LOG_DEBUG("Found code %s", user_input_attempt_s);
LOG_DEBUG("We will set our magic sting!");
int secret_code = INT_NOT_SET;
At this point you should be reading the lines of code and expecting what the English says. We log some debug messages and then create a variable and initialize it to the value of INT_NOT_SET
. Try to find where this macro was declared and what value it is.
if(user_input_override_s == STRING_NOT_SET) {
secret_code = generateSecretCode("1214 Benedum");
} else {
printf("Used Override!!\n");
secret_code = atoi(user_input_override_s);
}
Can you find the atoi
function in our code or the system libraries (hint: use grep
)?
After using grep with the -r
argument we see a lot of documents! Lets simplify that by searching the files we know are included in our project by the lib.h
file.
$ grep 'atoi' stdio.h stdlib.h ctype.h
stdlib.h:int atoi (const char *__nptr);
stdlib.h:int _atoi_r (struct _reent *, const char *__nptr);
This isn't much information about this function, so we turn to the Internet.
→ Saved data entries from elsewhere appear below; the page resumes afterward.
Lemma lab_runs : runs (writes := x86_writes) 0 (4096, lab2) lab_events (24576, lab7).
Proof.
  destruct lab_there as (H2 & H3 & H4 & H6), lab_ran as [Hf Hb], lab_stores as (Hq & Hd & Hw).
  apply (r_cons _ _ _ (4096, lab3)); [exact (s_fault _ 4096 lab2 lab3 4096 USER_MMAP_BASE true H2 base_user lab3_ran)|].
  apply (r_cons _ _ _ (4096, lab4)); [exact (s_fork _ 4096 lab3 lab4 4096 (Some 24576) H3 lab3_forkable Hf)|].
  apply (r_cons _ _ _ (4096, lab5)); [exact (s_break _ 4096 lab4 lab5 4096 USER_MMAP_BASE true H4 base_user Hb)|].
  apply (r_cons _ _ _ (4096, lab6)); [exact (s_store _ 4096 lab5 lab_q 5 42 lab5_leaf Hq five_small Hd Hw)|].
  apply (r_cons _ _ _ (24576, lab7)); [exact (s_switch _ 4096 lab6 24576 H6)|apply r_nil].
Qed.

Lemma programs_private_witness : exists A', has_memories (writes := x86_writes) lab_held 24 (24576, lab7) A' /\ private_runs 4096 (amem G1 (phys_words lab2)) lab_events A'.
Proof. exact (programs_private lab_held 24 0 (4096, lab2) lab_events (24576, lab7) _ lab_runs lab2_memories). Defined.
(** * pymodbus: bit reading request/response messages

    A shallow embedding of [pymodbus/bit_read_message.py] and proofs about
    its request codec, response codec and [execute] methods.

    Python values are modelled as follows.
    - [int] is [Z]; a Python 2 [str] used as a byte string is [list byte].
    - An exception raised by a call is the [Raise] case of [result].
    - An object is a record of its instance attributes; a method that
      assigns to [self] returns the updated record.
    - The data-store context handed to [execute] is a record of two
      functions over an arbitrary store state, and every call into it is
      appended to a call log. *)

From Stdlib Require Import ZArith List Bool Lia.
From Stdlib.Strings Require Import Byte.
From Stdlib Require String Ascii DecimalString DecimalZ DecimalPos.
Import String.StringSyntax Ascii.AsciiSyntax.
Delimit Scope char_scope with char.
Delimit Scope string_scope with string.
Import ListNotations.
Open Scope Z_scope.

(** ** Python runtime *)

Module Py.

Inductive error : Type :=
| struct_error   (* struct.error *)
| ValueError
| IndexError.

Inductive result (A : Type) : Type :=
| Ok (a : A)
| Raise (e : error).
Arguments Ok {A} a.
Arguments Raise {A} e.

Definition bind {A B} (m : result A) (k : A -> result B) : result B :=
  match m with
  | Ok a => k a
  | Raise e => Raise e
  end.

(** [ord(c)] for a one-character byte string. *)
Definition ord (b : byte) : Z := Z.of_N (Byte.to_N b).

(** [chr(n)]: raises [ValueError] unless [n] is in [range(256)]. *)
Definition chr (n : Z) : result byte :=
  if n <? 0 then Raise ValueError
  else match Byte.of_N (Z.to_N n) with
       | Some b => Ok b
       | None => Raise ValueError
       end.

(** One ['H'] field of [struct.pack] in big-endian standard mode: an
    unsigned 16-bit integer, most significant byte first; a value
    outside [0, 65535] raises [struct.error] (the behaviour since Python
    2.7; older interpreters warned and masked the value instead). *)
Definition pack_H (v : Z) : result (list byte) :=
  if (0 <=? v) && (v <=? 65535) then
    bind (chr (v / 256)) (fun hi =>
    bind (chr (v mod 256)) (fun lo =>
    Ok [hi; lo]))
  else Raise struct_error.

(** [struct.pack('>HH', a, c)]. *)
Definition struct_pack_HH (a c : Z) : result (list byte) :=
  bind (pack_H a) (fun x =>
  bind (pack_H c) (fun y =>
  Ok (x ++ y))).

(** [struct.unpack('>HH', data)]: raises [struct.error] unless [data]
    has exactly [calcsize('>HH') = 4] bytes. *)
Definition struct_unpack_HH (data : list byte) : result (Z * Z) :=
  match data with
  | [a1; a0; c1; c0] => Ok (256 * ord a1 + ord a0, 256 * ord c1 + ord c0)
  | _ => Raise struct_error
  end.

(** ["%d" % n] for an int: the decimal digits, after a minus sign when
    [n] is negative. *)
Definition format_d (n : Z) : String.string :=
  DecimalString.NilZero.string_of_int (Z.to_int n).

(** The position a list subscript [l[i]] denotes: a negative index counts
    from the end, and an index outside [-len(l), len(l)) raises
    [IndexError]. *)
Definition list_index {A} (l : list A) (i : Z) : result nat :=
  let n := Z.of_nat (length l) in
  let j := if i <? 0 then i + n else i in
  if (j <? 0) || (n <=? j) then Raise IndexError else Ok (Z.to_nat j).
Google: standard lib c atoi
. This should return good information about this. Manly we want to know what happens when there is an error. The program is expected to return 0 when there is an error. This will affect our program because we will want to make sure that our secret code is never 0.
Here we use the atoi
function that takes in a C string and outputs a number.
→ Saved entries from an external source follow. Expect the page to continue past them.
(** Every scheduled failure is a lost cursor, and the pull right after a
    lost cursor (the one [__reinitialize] makes) is not lost as well. *)
Fixpoint isolated_losses (fs : list (option exn)) : bool :=
  match fs with
  | [] => true
  | None :: fs' => isolated_losses fs'
  | Some CursorNotFound :: fs' =>
      match fs' with
      | Some _ :: _ => false
      | _ => isolated_losses fs'
      end
  | Some _ :: _ => false
  end.

(** A fresh server (no cursor yet) and an empty trace. *)
Definition start (docs : list D) (fs : list (option exn))
    (ce : option exn) : World :=
  {| db := {| documents := docs; cursors := []; faults := fs;
              close_error := ce |};
     trace := [] |}.

(** What the constructor's query selects, in natural order. *)
Definition selected (f : D -> bool) (sk lim : Z) (docs : list D) : list D :=
  takeZ lim (dropZ sk (List.filter f docs)).

(** What the active cursor has yet to deliver. *)
Definition pending (cs : CursorState) (docs : list D) : list D :=
  drop (c_pos cs) (result_set cs docs).

(** The states of an iteration over [docs] that started with filter [f],
    skip [sk] and stored limit [lim]: the collection and the object's
    query are unchanged, closing works, the failures still to come are
    isolated cursor losses, and the active cursor has exactly the
    [total_docs - i] documents not yet emitted pending, and is open
    while there are any; when the sort order is the natural one, these
    are the documents after the first [i] of the selection. *)
Record healthy (f : D -> bool) (sk lim : Z) (docs : list D) (x : Obj)
  : Prop := mkHealthy {
  h_docs : documents (db x.2) = docs;
  h_close : close_error (db x.2) = None;
  h_faults : isolated_losses (faults (db x.2)) = true;
  h_filter : search_opts x.1 = f;
  h_skip : skip x.1 = sk;
  h_limit : limit x.1 = lim;
  h_total : total_docs x.1 = Z.of_nat (length (selected f sk lim docs));
  h_bounds : 0 <= i x.1 <= total_docs x.1;
  h_cursor :
    exists cs,
      cursors (db x.2) !! cursor x.1 = Some cs
      /\ (i x.1 < total_docs x.1 -> c_open cs = true)
      /\ Z.of_nat (length (pending cs docs)) = total_docs x.1 - i x.1
      /\ (sort_opts x.1 = Natural ->
          pending cs docs
          = drop (Z.to_nat (i x.1)) (selected f sk lim docs));
}.
(** The two halves of a block that is not a single address. *)
Lemma halves b :
  valid b -> prefixlen b < W ->
  exists h0 h1, valid h0 /\ valid h1 /\ sub h0 b /\ sub h1 b /\
    prefixlen h0 = prefixlen b + 1 /\ prefixlen h1 = prefixlen b + 1 /\
    h0 <> h1 /\ supernet fam h0 = b /\ supernet fam h1 = b.
Proof.
  intros Hb Hlt. pose proof (key_bound fam b Hb) as Hk. pose proof Hb as (Hl & _).
  assert (Hp : 2 ^ (prefixlen b + 1) = 2 * 2 ^ prefixlen b) by (rewrite Z.pow_add_r; lia).
  destruct (block_valid fam (prefixlen b + 1) (2 * key b)) as [V0 K0]; [lia|lia|].
  destruct (block_valid fam (prefixlen b + 1) (2 * key b + 1)) as [V1 K1]; [lia|lia|].
  set (h0 := mknet (2 * key b * 2 ^ (W - (prefixlen b + 1))) (prefixlen b + 1)) in *.
  set (h1 := mknet ((2 * key b + 1) * 2 ^ (W - (prefixlen b + 1))) (prefixlen b + 1)) in *.
  assert (S0 : sub h0 b).
  { split; [simpl; lia|]. rewrite K0. simpl. replace (prefixlen b + 1 - prefixlen b) with 1 by lia.
    rewrite Z.shiftr_div_pow2 by lia. rewrite Z.pow_1_r. rewrite Z.mul_comm. apply Z.div_mul. lia. }
  assert (S1 : sub h1 b).
  { split; [simpl; lia|]. rewrite K1. simpl. replace (prefixlen b + 1 - prefixlen b) with 1 by lia.
    rewrite Z.shiftr_div_pow2 by lia. rewrite Z.pow_1_r.
    symmetry. apply (Z.div_unique_pos _ _ _ 1); lia. }
  assert (P0 : supernet fam h0 = b).
  { destruct (supernet_facts fam h0) as (Vs & Ls & Ks); [done|simpl; lia|].
    apply (net_ext fam); [done..| simpl in *; lia |].
    rewrite Ks, K0, Z.mul_comm, Z.div_mul; lia. }
  assert (P1 : supernet fam h1 = b).
  { destruct (supernet_facts fam h1) as (Vs & Ls & Ks); [done|simpl; lia|].
    apply (net_ext fam); [done..| simpl in *; lia |].
    rewrite Ks, K1. symmetry. apply (Z.div_unique_pos _ _ _ 1); lia. }
  exists h0, h1. do 4 (split; [done|]). split; [reflexivity|]. split; [reflexivity|].
  split; [|done]. intros E. assert (key h0 = key h1) by (rewrite E; done). lia.
Qed.

Section Cover.
Variable A : list network.
Hypothesis HA : canonical A.

(** Every block whose addresses are all covered by [A] lies inside one
    block of [A]. *)
Lemma cover_block b :
  valid b -> (forall x, 0 <= x <= ONES -> mem x b -> covers fam A x) ->
  exists a, In a A /\ sub b a.
Proof.
  destruct HA as (HV & HD & HS).
  assert (Hind : forall d : nat, forall b, Z.of_nat d = W - prefixlen b -> valid b ->
    (forall x, 0 <= x <= ONES -> mem x b -> covers fam A x) ->
    exists a, In a A /\ sub b a).
  { induction d as [|d IH]; intros b0 Hd Hb Hc.
    - pose proof Hb as (Hl & Ha & _).
      destruct (Hc (network_address b0)) as (a & Ha' & Hm); [lia|apply mem_addr; done|].
      exists a. split; [done|]. apply (mem_sub fam b0 a (network_address b0)); auto.
      + apply mem_addr; done.
      + destruct (HV a Ha') as (Hla & _). lia.
    - destruct (halves b0) as (h0 & h1 & V0 & V1 & S0 & S1 & L0 & L1 & Hne & P0 & P1);
        [done|lia|].
      destruct (IH h0) as (a0 & I0 & T0); [lia|done|..].
      { intros x Hx Hm. apply Hc; [done|]. by apply (sub_mem fam h0 b0). }
      destruct (IH h1) as (a1 & I1 & T1); [lia|done|..].
      { intros x Hx Hm. apply Hc; [done|]. by apply (sub_mem fam h1 b0). }
      destruct (Z.le_gt_cases (prefixlen a0) (prefixlen b0)).
      { exists a0. split; [done|]. apply (sub_chain h0); [done..|lia]. }
      destruct (Z.le_gt_cases (prefixlen a1) (prefixlen b0)).
      { exists a1. split; [done|]. apply (sub_chain h1); [done..|lia]. }
      pose proof (sub_len _ _ T0). pose proof (sub_len _ _ T1).
      assert (E0 : h0 = a0) by (apply (sub_same_len fam); auto; lia).
      assert (E1 : h1 = a1) by (apply (sub_same_len fam); auto; lia).
      subst a0 a1. exfalso. apply (HS h0 h1); [done..|].
      repeat split; [done|lia|pose proof (proj1 Hb); lia|congruence]. }
  intros Hb Hc. pose proof Hb as (Hl & _). apply (Hind (Z.to_nat (W - prefixlen b))); auto. lia.
Qed.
int input = atoi(user_input_attempt_s);
The last block will handle the checking of the input to see that it matched the secret code.
if(input == 0) {
LOG_ERROR("Invalid input: %s", user_input_attempt_s);
exit_code = INVALID_USER_INPUT;
} else if (input == secret_code) {
exit_code = EXIT_SUCCESS;
printf("Congrats! You entered in the right code!\n");
} else {
LOG_ERROR("Your attempt %d was incorrect. Try again.\n", input);
exit_code = INCORRECT_CODE;
}
The English of this is: "If the input is 0 then log an error and assign the exit code to invalid user input. Otherwise, if the input is equal to the secret code then set the exit code to success and print the message. Otherwise, log an error and set the exit code to 'incorrect code'."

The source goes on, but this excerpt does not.